● **Saved entries**:
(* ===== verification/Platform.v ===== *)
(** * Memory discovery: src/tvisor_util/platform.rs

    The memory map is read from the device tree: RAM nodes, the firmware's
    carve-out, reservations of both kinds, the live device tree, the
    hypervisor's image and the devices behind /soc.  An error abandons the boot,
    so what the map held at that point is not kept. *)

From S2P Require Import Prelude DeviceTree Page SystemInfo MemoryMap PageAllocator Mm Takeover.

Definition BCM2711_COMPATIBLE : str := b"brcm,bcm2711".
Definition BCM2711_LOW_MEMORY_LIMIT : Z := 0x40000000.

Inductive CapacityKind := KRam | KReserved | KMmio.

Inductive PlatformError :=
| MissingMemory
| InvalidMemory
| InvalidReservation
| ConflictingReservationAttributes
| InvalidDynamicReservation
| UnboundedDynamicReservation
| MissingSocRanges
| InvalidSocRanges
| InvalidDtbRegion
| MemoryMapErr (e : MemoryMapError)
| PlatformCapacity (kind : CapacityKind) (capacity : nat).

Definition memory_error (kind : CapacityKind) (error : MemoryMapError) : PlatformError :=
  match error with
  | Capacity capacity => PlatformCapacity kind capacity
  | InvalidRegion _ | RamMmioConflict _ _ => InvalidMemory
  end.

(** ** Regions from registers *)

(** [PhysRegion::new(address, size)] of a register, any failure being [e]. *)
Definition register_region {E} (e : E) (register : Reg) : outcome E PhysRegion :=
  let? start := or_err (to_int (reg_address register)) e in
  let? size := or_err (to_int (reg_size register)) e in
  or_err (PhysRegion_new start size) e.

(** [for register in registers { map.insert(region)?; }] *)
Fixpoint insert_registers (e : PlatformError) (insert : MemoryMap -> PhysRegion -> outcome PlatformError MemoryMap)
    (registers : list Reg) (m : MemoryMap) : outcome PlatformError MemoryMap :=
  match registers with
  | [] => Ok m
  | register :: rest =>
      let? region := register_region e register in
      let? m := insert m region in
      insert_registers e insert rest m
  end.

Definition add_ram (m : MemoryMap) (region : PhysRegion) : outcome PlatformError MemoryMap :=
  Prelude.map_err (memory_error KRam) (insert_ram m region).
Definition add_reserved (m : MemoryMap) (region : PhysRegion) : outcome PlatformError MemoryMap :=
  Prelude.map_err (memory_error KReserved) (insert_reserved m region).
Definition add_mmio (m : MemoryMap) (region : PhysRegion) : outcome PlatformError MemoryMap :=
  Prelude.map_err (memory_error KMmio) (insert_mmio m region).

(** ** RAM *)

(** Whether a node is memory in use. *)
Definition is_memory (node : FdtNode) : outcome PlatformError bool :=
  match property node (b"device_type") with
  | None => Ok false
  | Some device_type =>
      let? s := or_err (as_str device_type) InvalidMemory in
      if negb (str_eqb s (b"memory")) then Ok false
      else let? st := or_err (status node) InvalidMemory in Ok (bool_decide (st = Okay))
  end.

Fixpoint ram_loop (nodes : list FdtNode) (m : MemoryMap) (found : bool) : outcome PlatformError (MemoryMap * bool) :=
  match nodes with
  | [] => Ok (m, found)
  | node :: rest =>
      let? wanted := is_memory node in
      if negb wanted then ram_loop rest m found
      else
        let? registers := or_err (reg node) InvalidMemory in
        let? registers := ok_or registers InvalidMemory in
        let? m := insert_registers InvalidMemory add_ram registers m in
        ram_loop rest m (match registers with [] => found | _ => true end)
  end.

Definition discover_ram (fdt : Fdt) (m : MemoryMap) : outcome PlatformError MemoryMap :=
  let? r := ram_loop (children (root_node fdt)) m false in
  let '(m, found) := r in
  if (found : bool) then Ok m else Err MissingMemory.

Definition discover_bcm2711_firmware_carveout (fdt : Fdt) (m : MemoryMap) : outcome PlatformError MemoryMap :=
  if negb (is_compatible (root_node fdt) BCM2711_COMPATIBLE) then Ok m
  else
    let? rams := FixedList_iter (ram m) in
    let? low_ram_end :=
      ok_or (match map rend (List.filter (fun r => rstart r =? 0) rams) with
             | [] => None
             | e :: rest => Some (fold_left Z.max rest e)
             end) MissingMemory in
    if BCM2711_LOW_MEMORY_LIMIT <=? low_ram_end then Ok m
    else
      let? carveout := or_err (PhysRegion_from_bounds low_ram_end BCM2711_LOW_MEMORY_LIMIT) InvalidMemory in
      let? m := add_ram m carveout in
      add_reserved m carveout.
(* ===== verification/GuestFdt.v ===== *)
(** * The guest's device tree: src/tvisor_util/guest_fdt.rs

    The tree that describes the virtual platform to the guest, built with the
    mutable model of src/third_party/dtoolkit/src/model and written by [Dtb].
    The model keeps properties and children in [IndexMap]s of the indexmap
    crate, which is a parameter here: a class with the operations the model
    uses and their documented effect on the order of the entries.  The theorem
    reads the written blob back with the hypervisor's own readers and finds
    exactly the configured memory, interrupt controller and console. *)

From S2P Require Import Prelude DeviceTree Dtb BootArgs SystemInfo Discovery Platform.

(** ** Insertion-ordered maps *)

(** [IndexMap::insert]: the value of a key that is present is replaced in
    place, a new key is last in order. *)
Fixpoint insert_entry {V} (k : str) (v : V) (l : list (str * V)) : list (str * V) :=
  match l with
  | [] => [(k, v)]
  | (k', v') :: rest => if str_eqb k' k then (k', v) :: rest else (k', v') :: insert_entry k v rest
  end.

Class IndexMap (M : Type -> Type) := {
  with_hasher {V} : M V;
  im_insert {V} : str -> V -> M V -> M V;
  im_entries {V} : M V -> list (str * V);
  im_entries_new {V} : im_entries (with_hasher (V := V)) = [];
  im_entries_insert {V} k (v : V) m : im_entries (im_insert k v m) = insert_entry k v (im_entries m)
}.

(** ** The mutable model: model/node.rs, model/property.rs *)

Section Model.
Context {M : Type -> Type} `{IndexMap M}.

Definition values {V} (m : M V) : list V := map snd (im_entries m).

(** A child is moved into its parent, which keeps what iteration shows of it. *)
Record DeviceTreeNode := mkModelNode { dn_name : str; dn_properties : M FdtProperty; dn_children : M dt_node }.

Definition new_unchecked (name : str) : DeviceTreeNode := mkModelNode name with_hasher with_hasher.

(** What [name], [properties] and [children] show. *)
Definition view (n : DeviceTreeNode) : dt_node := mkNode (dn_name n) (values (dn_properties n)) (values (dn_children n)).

● **Try it**: Each line above that includes the word "false" is to be copied.

● **Solution to this problem**:
  | None => Ok false
      if negb (str_eqb s (b"memory")) then Ok false
  let? r := ram_loop (children (root_node fdt)) m false in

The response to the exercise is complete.